_Requirement_
Within the data that follows, how many lines carry the string "DurationMs"? Give the number alone.

[Collected data entries]
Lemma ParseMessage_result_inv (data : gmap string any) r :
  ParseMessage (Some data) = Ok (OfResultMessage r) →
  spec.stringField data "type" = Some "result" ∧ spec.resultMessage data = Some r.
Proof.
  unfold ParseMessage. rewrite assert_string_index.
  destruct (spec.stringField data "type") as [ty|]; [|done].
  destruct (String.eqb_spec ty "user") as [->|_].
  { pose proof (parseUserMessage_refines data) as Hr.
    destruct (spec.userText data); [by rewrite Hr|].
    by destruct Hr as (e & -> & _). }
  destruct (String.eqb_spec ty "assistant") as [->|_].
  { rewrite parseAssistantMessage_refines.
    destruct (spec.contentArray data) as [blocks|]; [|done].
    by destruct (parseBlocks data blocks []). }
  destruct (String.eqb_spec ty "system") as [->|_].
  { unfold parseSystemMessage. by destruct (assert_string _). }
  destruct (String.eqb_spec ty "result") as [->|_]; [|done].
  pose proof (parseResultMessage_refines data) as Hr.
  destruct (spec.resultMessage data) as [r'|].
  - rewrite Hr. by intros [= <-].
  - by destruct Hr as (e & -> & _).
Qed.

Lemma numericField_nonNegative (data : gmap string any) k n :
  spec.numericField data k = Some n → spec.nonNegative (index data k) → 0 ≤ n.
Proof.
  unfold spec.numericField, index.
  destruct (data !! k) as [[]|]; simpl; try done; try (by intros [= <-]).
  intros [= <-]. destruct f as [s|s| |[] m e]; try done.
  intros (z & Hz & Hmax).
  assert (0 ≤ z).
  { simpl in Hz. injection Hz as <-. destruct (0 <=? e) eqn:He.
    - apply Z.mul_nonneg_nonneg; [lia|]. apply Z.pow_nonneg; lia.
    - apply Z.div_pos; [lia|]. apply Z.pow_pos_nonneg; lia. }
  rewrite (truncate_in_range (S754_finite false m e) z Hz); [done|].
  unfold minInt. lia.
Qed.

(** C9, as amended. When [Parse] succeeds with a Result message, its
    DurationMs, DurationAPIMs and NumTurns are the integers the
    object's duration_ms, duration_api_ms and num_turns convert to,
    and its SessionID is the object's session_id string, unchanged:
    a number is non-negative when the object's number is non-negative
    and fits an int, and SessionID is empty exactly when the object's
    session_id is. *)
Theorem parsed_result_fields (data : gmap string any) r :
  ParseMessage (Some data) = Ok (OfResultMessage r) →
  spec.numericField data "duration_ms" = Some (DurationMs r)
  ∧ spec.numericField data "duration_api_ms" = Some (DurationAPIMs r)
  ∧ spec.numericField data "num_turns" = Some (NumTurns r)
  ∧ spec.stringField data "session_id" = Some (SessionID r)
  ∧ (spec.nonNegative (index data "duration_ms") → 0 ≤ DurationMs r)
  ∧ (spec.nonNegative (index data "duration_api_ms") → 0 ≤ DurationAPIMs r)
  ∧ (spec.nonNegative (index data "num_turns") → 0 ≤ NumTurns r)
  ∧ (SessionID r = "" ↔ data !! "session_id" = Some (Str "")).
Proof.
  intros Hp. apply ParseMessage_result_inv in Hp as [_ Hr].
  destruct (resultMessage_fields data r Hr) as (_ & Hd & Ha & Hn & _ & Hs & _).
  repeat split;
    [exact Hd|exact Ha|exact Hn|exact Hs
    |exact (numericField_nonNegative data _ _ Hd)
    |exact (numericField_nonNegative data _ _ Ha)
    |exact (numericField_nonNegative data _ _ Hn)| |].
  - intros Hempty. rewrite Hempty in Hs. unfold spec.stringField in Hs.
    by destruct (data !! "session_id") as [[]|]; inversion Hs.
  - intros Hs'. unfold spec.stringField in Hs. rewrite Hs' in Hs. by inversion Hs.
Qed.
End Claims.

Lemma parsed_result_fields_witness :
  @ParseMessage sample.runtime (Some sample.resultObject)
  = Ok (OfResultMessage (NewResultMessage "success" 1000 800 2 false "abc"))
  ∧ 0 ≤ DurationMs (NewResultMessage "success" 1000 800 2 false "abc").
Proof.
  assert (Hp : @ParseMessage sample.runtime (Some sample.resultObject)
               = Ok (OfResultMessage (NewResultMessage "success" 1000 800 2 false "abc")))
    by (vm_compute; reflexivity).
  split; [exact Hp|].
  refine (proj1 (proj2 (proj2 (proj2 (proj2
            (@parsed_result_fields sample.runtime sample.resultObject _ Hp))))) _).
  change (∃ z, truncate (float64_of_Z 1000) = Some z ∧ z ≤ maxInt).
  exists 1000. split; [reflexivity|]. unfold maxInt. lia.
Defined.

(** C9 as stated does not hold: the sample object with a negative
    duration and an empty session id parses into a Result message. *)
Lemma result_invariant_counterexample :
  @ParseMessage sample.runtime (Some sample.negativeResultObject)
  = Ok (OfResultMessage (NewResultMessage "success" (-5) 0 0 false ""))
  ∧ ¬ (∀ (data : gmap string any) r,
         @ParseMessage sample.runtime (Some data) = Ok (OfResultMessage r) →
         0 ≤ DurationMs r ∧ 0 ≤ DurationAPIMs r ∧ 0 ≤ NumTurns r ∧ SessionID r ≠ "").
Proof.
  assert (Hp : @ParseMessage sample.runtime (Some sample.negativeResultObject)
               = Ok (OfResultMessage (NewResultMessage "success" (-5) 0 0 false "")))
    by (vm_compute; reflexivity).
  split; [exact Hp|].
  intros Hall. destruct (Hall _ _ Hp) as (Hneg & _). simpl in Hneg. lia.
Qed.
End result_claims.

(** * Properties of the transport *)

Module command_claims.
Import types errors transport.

_Result for this task_
5